===== MATERIAL PROVIDED =====

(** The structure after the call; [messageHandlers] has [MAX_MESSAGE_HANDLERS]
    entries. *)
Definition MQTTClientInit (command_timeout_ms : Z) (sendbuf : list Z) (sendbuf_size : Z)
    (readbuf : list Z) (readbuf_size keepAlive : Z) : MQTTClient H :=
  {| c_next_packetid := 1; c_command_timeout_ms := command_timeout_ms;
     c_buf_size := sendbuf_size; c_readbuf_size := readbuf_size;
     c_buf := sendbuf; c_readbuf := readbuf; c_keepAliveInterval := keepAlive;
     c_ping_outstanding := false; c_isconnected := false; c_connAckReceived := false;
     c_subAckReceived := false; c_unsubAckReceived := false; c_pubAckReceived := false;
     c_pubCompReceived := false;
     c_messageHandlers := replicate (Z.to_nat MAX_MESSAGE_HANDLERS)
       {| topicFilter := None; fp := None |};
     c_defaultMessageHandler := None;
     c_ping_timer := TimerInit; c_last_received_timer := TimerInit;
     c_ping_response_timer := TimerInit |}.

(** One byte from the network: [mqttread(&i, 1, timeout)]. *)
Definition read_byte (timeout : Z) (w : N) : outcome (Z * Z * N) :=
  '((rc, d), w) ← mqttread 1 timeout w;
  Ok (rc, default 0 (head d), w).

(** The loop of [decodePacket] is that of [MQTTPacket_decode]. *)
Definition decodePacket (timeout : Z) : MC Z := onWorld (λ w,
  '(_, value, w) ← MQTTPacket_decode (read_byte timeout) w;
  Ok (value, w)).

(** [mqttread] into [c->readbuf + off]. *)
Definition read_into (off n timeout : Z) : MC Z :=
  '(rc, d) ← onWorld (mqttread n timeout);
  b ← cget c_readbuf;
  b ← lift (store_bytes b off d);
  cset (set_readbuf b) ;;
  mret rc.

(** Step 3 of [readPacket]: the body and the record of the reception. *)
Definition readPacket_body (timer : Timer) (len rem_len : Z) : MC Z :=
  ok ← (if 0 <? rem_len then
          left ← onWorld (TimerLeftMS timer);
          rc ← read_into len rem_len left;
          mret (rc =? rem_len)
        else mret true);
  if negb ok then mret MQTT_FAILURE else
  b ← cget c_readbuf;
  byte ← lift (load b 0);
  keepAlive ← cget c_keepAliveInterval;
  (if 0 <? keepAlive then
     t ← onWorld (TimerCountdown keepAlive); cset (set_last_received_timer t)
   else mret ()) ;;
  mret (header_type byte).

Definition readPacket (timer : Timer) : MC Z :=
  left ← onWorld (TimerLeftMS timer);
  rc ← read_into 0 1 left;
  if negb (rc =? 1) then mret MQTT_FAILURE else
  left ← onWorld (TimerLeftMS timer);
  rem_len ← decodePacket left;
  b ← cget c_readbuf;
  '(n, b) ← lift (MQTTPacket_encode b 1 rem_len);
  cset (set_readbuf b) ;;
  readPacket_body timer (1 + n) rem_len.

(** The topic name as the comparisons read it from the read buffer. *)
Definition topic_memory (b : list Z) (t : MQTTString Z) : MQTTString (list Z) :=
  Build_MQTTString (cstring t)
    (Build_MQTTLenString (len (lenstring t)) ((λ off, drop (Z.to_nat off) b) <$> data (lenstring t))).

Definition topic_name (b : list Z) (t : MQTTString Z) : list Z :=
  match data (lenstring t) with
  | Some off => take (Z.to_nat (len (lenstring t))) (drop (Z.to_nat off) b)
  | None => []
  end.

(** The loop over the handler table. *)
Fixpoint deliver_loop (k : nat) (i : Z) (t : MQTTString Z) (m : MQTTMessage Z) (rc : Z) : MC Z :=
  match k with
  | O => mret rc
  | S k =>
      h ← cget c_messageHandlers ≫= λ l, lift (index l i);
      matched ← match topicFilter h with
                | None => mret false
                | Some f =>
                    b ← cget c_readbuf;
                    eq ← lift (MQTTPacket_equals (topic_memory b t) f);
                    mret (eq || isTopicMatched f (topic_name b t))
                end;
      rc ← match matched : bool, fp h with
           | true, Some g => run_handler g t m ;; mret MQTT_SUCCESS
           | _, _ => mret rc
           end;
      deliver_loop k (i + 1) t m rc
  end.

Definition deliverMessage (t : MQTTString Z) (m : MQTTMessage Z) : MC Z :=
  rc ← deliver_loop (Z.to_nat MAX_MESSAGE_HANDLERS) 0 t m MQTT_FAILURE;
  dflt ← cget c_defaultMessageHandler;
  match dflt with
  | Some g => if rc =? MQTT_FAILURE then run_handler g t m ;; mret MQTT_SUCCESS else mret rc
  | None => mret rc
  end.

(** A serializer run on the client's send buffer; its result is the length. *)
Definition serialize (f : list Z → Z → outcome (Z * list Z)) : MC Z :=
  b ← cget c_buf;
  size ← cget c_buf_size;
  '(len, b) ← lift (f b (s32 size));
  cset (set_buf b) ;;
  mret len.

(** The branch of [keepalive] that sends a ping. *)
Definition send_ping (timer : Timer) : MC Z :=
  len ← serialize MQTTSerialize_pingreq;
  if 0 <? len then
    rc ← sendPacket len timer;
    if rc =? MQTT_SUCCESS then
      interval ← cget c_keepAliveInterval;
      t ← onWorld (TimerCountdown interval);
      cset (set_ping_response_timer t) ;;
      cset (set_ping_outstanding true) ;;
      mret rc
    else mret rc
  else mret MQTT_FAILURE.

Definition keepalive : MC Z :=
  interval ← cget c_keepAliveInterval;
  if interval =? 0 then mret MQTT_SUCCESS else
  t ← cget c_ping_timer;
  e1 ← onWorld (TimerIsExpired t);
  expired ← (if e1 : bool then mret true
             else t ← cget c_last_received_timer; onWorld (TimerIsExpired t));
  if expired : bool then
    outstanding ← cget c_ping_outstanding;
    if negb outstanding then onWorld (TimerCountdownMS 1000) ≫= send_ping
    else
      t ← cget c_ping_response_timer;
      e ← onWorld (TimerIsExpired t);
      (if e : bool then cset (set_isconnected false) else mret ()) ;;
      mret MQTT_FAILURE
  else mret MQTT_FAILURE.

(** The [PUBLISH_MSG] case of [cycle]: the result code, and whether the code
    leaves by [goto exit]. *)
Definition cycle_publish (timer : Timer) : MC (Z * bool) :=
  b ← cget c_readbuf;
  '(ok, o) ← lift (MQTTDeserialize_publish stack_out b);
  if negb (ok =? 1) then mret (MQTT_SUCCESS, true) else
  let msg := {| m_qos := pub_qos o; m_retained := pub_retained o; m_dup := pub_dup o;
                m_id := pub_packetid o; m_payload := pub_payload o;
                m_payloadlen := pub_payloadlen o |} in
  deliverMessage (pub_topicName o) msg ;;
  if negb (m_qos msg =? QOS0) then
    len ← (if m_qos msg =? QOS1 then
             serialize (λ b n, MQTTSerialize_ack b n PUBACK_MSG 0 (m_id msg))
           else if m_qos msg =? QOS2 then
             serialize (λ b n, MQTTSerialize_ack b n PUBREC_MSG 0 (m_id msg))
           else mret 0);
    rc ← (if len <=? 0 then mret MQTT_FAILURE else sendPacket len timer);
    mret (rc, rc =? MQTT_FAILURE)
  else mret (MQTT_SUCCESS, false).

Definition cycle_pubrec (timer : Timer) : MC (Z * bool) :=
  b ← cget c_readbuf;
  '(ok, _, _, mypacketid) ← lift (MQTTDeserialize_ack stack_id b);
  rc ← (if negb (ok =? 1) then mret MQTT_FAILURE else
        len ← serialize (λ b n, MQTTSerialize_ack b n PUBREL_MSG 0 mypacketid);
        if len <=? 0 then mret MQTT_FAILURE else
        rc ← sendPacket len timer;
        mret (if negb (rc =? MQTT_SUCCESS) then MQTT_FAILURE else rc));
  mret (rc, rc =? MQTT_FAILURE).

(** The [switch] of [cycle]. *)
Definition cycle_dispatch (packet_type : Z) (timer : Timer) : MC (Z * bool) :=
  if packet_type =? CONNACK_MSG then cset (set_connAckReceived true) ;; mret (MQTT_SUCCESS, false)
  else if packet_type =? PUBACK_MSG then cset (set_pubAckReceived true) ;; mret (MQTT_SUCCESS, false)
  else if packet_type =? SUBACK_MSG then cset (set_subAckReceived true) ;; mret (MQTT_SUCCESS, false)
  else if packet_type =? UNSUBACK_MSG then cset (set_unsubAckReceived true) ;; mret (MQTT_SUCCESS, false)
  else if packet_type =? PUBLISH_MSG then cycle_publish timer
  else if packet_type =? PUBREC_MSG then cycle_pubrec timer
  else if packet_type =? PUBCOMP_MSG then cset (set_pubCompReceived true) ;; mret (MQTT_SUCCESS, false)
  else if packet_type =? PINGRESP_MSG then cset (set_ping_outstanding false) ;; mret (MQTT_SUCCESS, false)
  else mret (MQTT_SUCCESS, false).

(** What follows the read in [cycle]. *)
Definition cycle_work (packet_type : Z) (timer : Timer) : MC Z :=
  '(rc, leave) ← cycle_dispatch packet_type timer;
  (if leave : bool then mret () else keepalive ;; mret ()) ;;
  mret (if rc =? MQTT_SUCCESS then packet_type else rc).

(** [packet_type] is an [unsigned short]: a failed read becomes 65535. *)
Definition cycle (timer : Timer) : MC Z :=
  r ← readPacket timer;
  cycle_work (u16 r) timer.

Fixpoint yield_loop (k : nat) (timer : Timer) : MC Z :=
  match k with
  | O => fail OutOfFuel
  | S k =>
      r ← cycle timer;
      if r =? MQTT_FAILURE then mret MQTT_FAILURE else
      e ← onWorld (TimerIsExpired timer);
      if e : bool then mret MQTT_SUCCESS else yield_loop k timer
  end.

=====

▸ PROBLEM STATEMENT
Once you reach the line with "leaves by [goto exit]. *)" in the data above, copy it and every line after it exactly, up to and including the line with "m_id := pub_packetid".

▸ WRITTEN ANSWER
    leaves by [goto exit]. *)
Definition cycle_publish (timer : Timer) : MC (Z * bool) :=
  b ← cget c_readbuf;
  '(ok, o) ← lift (MQTTDeserialize_publish stack_out b);
  if negb (ok =? 1) then mret (MQTT_SUCCESS, true) else
  let msg := {| m_qos := pub_qos o; m_retained := pub_retained o; m_dup := pub_dup o;
                m_id := pub_packetid o; m_payload := pub_payload o;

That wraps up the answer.